# TASK TO CARRY OUT
Below are the records; give again exactly the line with "From stdpp Require", the line with "Definition to_unsigned (w", and each line that lies between them, and nothing besides.

┌──

(** * The token store of the code-completion parser: persistence codec,
      token kinds and the inheritance walk

    An embedding of [src/plugins/codecompletion/parser/token.h]: the
    integer and string codec ([SaveIntToFile], [LoadIntFromFile],
    [SaveStringToFile], [LoadStringFromFile]), the [TokenKind] flags, the two
    identity-to-record accessors of [TokensTree], and the inheritance closure
    walk of [TokensTree] (declared in the header, defined in token.cpp). *)

From Stdlib Require Import ZArith List Lia Bool.
From Stdlib Require Import Strings.Byte.
From stdpp Require Import base gmap sets list sorting.
Import ListNotations.
Open Scope Z_scope.

#[local] Set Warnings "-clear-no-such-hyp".

(** ** Machine integers *)

Module Int.

(** [unsigned int] and [int] are 32 bits wide on every compiler the code is
    built with; a conversion to either keeps the low 32 bits. *)
Definition bits : Z := 32.
Definition to_unsigned (w x : Z) : Z := x mod 2 ^ w.
Definition to_signed (w x : Z) : Z := (x + 2 ^ (w - 1)) mod 2 ^ w - 2 ^ (w - 1).

Definition to_uint (x : Z) : Z := to_unsigned bits x.
Definition to_int (x : Z) : Z := to_signed bits x.

Definition min_int : Z := - 2 ^ 31.
Definition max_int : Z := 2 ^ 31 - 1.
Definition is_int (x : Z) : Prop := min_int <= x <= max_int.

End Int.

(** ** Octets *)

Definition byte : Type := Byte.byte.

Definition Z_of_byte (b : byte) : Z := Z.of_N (Byte.to_N b).

Definition byte_of_Z (z : Z) : byte :=
  match Byte.of_N (Z.to_N (z mod 256)) with
  | Some b => b
  | None => Byte.x00
  end.

(** The [n] low octets of [u], least significant first. *)
Fixpoint octets (n : nat) (u : Z) : list byte :=
  match n with
  | O => []
  | S n' => byte_of_Z u :: octets n' (Z.shiftr u 8)
  end.

(** The unsigned number a run of octets stands for, least significant first. *)
Fixpoint octets_value (l : list byte) : Z :=
  match l with
  | [] => 0
  | b :: l' => Z.lor (Z_of_byte b) (Z.shiftl (octets_value l') 8)
  end.

(** ** The build: what [wxChar] is

    [wxChar] is declared by wxWidgets, not by this repository, and the codec
    uses it for its byte buffers ([wxChar c[4]], [wxChar buf[32768]]).  It is
    [char] in an ANSI build of wxWidgets and [wchar_t] in a Unicode build, so
    its size, its signedness and (when it is wider than an octet) the byte
    order of the host are parameters of the embedding.  [indeterminate k] is
    the octet found at offset [k] of an automatic array that was never
    written: a buffer of wide characters is only partly filled by a read that
    counts octets.  [wxChar_size] is [sizeof(wxChar)]. *)
Record Build : Type := {
  wxChar_size : positive;
  wxChar_signed : bool;
  big_endian : bool;
  indeterminate : nat -> byte
}.

(** x86, ANSI wxWidgets: [wxChar] is [char], which is signed. *)
Definition ansi_x86 : Build :=
  {| wxChar_size := 1; wxChar_signed := true; big_endian := false;
     indeterminate := fun _ => Byte.x00 |}.

(** ARM or PowerPC Linux, ANSI wxWidgets: [char] is unsigned. *)
Definition ansi_arm : Build :=
  {| wxChar_size := 1; wxChar_signed := false; big_endian := false;
     indeterminate := fun _ => Byte.x00 |}.

(** x86 Linux, Unicode wxWidgets: [wchar_t] is a signed 32-bit integer. *)
Definition unicode_linux : Build :=
  {| wxChar_size := 4; wxChar_signed := true; big_endian := false;
     indeterminate := fun _ => Byte.x00 |}.

(** Windows, Unicode wxWidgets: [wchar_t] is an unsigned 16-bit integer. *)
Definition unicode_windows : Build :=
  {| wxChar_size := 2; wxChar_signed := false; big_endian := false;
     indeterminate := fun _ => Byte.x00 |}.

(** A big-endian host, Unicode wxWidgets: [wchar_t] is a signed 32-bit
    integer stored most significant octet first. *)
Definition unicode_big_endian : Build :=
  {| wxChar_size := 4; wxChar_signed := true; big_endian := true;
     indeterminate := fun _ => Byte.x00 |}.

(** The build the spec has in mind: a buffer of [wxChar] is a buffer of
    unsigned octets. *)
Definition octet_build (B : Build) : Prop :=
  wxChar_size B = 1%positive /\ wxChar_signed B = false.

Section WxChar.
Variable B : Build.

Definition char_size : nat := Pos.to_nat (wxChar_size B).
Definition wxChar_bits : Z := 8 * Z.pos (wxChar_size B).

(** The conversion [(wxChar) x]. *)
Definition to_wxChar (x : Z) : Z :=
  if wxChar_signed B then Int.to_signed wxChar_bits x
  else Int.to_unsigned wxChar_bits x.

Definition host_order (l : list byte) : list byte :=
  if big_endian B then rev l else l.

(** The octets one [wxChar] occupies in memory, and the [wxChar] a run of
    [char_size] octets holds. *)
Definition wxChar_store (v : Z) : list byte :=
  host_order (octets char_size v).

Definition wxChar_load (l : list byte) : Z :=
  let u := octets_value (host_order l) in
  if wxChar_signed B then Int.to_signed wxChar_bits u else u.

(** The memory image of an array of [wxChar], and element [k] of the array
    a memory image holds. *)
Definition array_store (c : list Z) : list byte :=
  concat (map wxChar_store c).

└──

# ANSWER SPACE
From stdpp Require Import base gmap sets list sorting.
Import ListNotations.
Open Scope Z_scope.

#[local] Set Warnings "-clear-no-such-hyp".

(** ** Machine integers *)

Module Int.

(** [unsigned int] and [int] are 32 bits wide on every compiler the code is
    built with; a conversion to either keeps the low 32 bits. *)
Definition bits : Z := 32.
Definition to_unsigned (w x : Z) : Z := x mod 2 ^ w.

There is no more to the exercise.